Changing the echo in the Tennessee mountains
Gen-Rx: First Runner up
With any patient outreach initiative it is important to look for new and innovative ways to make an impact. This is especially true when tackling the ever-changing problem of prescription drug abuse. At the East Tennessee State University (ETSU) Bill Gatton College of Pharmacy, we took an innovative approach to preventing prescription drug abuse.
Our philosophy is to educate ourselves and other health care providers about this problem, which led us to develop our Provider Toolkit. Working interprofessionally with students from other disciplines, we developed the toolkit to educate and empower those involved in delivering patient care. The goal of this collaborative effort was to educate health care
providers about the scope of the problem at hand, provide useful tools for educating patients, and develop ways to help patients suffering from the disease of addiction.
Power of the toolkit
The Provider Toolkit is based on 10 universal precautions for prescribing controlled substances, which enlists the expertise of each health care provider involved in the care of the patient. The precautions are explained in detail through a comprehensive PowerPoint presentation that is delivered to providers by an interprofessional team of students. Part of the presentation includes an interactive video case study. Through this case study, the audience is able to see simple mistakes that could lead to prescription drug abuse.

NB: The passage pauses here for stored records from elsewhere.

(** ** The quorum *)

Lemma confirm_loop_majority c self k turns events acks :
  confirm_loop c self k turns events acks = true →
  ∃ acks', confirm_majority c self k acks' = true ∧
    ∀ v, lookup_bool acks' v = true → lookup_bool acks v = true ∨ CResult v true ∈ events.
Proof.
  revert events acks. induction turns as [|turns IH]; intros events acks; cbn [confirm_loop].
  { intros H. exists acks. split; [done|by left]. }
  destruct events as [|ev events]; [intros H; exists acks; split; [done|by left]|].
  set (acks1 := match ev with CResult p true => <[p := true]> acks | _ => acks end).
  assert (Hacks : ∀ v, lookup_bool acks1 v = true → lookup_bool acks v = true ∨ ev = CResult v true).
  { intros v. unfold acks1. destruct ev as [p [|]|]; auto. unfold lookup_bool.
    destruct (decide (p = v)) as [->|Hne]; [by right|]. rewrite lookup_insert_ne by done. by left. }
  clearbody acks1. destruct (confirm_majority _ _ _ acks1) eqn:Hm.
  - intros _. exists acks1. split; [done|]. intros v [?| ->]%Hacks; [by left|right; by left].
  - intros (acks' & Hm' & Hv)%IH. exists acks'. split; [done|].
    intros v [[?| ->]%Hacks|?]%Hv; [by left|right; by left|right; by right].
Qed.

(** A leader that has confirmed its term has heard from a majority. *)
Lemma confirmed_majority t events r r' :
  steady_node M r → (confirmLeaderQuorum t events r r').1 = true →
  state r = Leader ∧ currentTerm r = t ∧
  ∃ Q, majority M Q ∧ ∀ v, v ∈ Q → v = node_id r ∨ CResult v true ∈ events.
Proof.
  intros Hst. unfold confirmLeaderQuorum.
  destruct (bool_decide (state r ≠ Leader) || negb (currentTerm r =? t)) eqn:Hc; [done|].
  apply orb_false_iff in Hc as [Hs%bool_decide_eq_false%dec_stable Ht%negb_false_iff%Z.eqb_eq].
  case_bool_decide as He; cbn [fst]; intros H; (split; [done|]; split; [done|]).
  - pose proof (no_peers_steady M Hodd r Hst He) as HM. exists M.
    split; [split; [done|]; rewrite HM, size_singleton; lia|].
    intros v. rewrite HM, elem_of_singleton. by left.
  - apply confirm_loop_majority in H as (acks & Hm & Hv).
    exists (voters_of M acks). split.
    + split; [unfold voters_of; set_solver|]. apply (vote_majority_steady M Hodd r); [done|].
      destruct Hst as [(c & Hc & _) _]. unfold confirm_majority in Hm. unfold vote_majority.
      by rewrite Hc in *.
    + intros v Hvq. unfold voters_of in Hvq. apply elem_of_filter in Hvq as [Hvq _].
      destruct (Hv v Hvq) as [Hl|?]; [left|by right]. unfold lookup_bool in Hl.
      destruct (decide (node_id r = v)) as [|Hne]; [done|].
      by rewrite lookup_singleton_ne in Hl.
Qed.

(** A node that confirms a term is not past it. *)
Lemma confirms_term s t r v :
  confirms s t r v = true → ∃ rv, nodes s !! v = Some rv ∧ currentTerm rv ≤ t.
Proof.
  unfold confirms, confirm_requests. destruct (_ || _); [done|].
  rewrite existsb_exists. intros ([p q] & Hin & Hc). apply in_map_iff in Hin as ([p' a] & Hp & _).
  injection Hp as -> Hq. apply andb_true_iff in Hc as [<-%bool_decide_eq_true Hc].
  cbn [fst snd] in *. destruct q as [req|]; [|done]. apply with_connection_Ok in Hq as ->.
  destruct (nodes s !! p) as [rv|]; [|done]. exists rv. split; [done|].
  destruct (processAppendEntries_cases (mkAppendEntriesRequest t (node_id r) (lastLogIndex r)
    (lastLogTerm r) [] (commitIndex r)) rv) as [[_ Hres]|[(Hle & _)|(Hle & _)]]; [|done|done].
  by rewrite Hres in Hc.
Qed.

(** ** What the read index covers *)

(** The leader of [t] has committed an entry of its term at [i] or before, and
    a majority has not gone past the term: no node has committed more than
    [i]. *)
Lemma index_covers g t i Q T c l :
  protocol_inv M g → is_Some (a_leader g t) → term_at (a_llog g t) i = t → 1 ≤ t →
  (a_known g t ≤ i)%nat → majority M Q → (∀ v, v ∈ Q → a_term g v ≤ t) →
  agreed M g T c l → (c ≤ i)%nat.
Proof.
  intros Hg Hl Hi Ht Hk HQ Hterm [->|(u & k & _ & Hc & Hck & _ & Hku)]; [lia|].
  destruct (Z.lt_trichotomy u t) as [Hlt|[->|Hgt]].
  - (* what an earlier leader has committed is before the entries of this one *)
    pose proof (pi_safe M g Hg u t k (choosable_committed M g u k Hc) Hlt Hl) as Hsafe.
    destruct Hc as (_ & Hk1 & Htk & _).
    destruct (decide (c ≤ i)%nat) as [|Hci]; [done|exfalso].
    pose proof (take_eq_length _ _ _ Hsafe ltac:(lia)) as Hlen.
    rewrite <- (term_at_take _ _ _ Hsafe) in Htk.
    destruct (decide (i = O)) as [->|Hi0]; [simpl in Hi; lia|].
    destruct (term_at_Some (a_llog g t) i) as (a & Ha & Hta); [lia|].
    destruct (term_at_Some (a_llog g t) k) as (b & Hb & Htb); [lia|].
    pose proof (matches_sorted M g Hg _ _ _ _ _ (pi_llog M g Hg t Hl) Ha Hb ltac:(lia)). lia.
  - lia.
  - (* a later leader would have the votes of a node of the quorum *)
    destruct Hc as (_ & Hk1 & _ & Q' & HQ' & Hack).
    destruct (majority_meet M Q Q' HQ HQ') as (v & Hv & Hv').
    specialize (Hterm v Hv). specialize (Hack v Hv').
    pose proof (pi_ack_term M g Hg v u ltac:(lia)). lia.
Qed.
End Fresh.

Some examples demonstrated in the video case study include taking a poor medical history, performing an inadequate physical exam, and failing to counsel a patient about a new prescription. This video illustrates that the addiction isn’t just the patient’s fault—the entire health care team also played a role. The toolkit is useful for raising awareness and it provides a platform for all the materials discussed throughout the presentation. Check it out at .
ETSU Generation Rx leaders Jake Peters and Brandie LeBlanc Clawson enjoy sharing information with young students at a local health fair.
We realized that our goal of preventing prescription drug abuse and misuse was a multi-faceted problem, and educating the youth was only one form of prevention. With this in mind, we had an idea to make this program not only a pharmacy program, but also health care provider program.
At ETSU, we have the privilege of being on a campus that houses the colleges of medicine, nursing, rehabilitative services, public health, and pharmacy. Within these colleges, all students are trained to do what is best for their patients. Having access to all of these health care providers allowed us to work as a team to develop and implement the Provider Toolkit. Our program has been a success because we have been willing to collaborate with other groups.
Collaboration is key
Since the founding of our program, we realized that collaborating with others was the best way to spread our message. Starting small, we engaged a local juvenile detention center as one of our first community partners. From this humble beginning, the word spread to other groups working with high-risk children such as the Boys and Girls Club and local school systems.
This past year, we expanded our program because we were willing to be innovative in our thinking and collaborate with other stakeholders. We extended our reach as far as Atlanta by collaborating with the Girls Scouts of Southern Appalachia, moved our western boundary to include Greeneville and Morristown by collaborating with the local school boards, and as far north as Saltville, VA, by partnering with a local church initiative. By finding new ways to reach patients, you will undoubtedly see positive results in the future as well.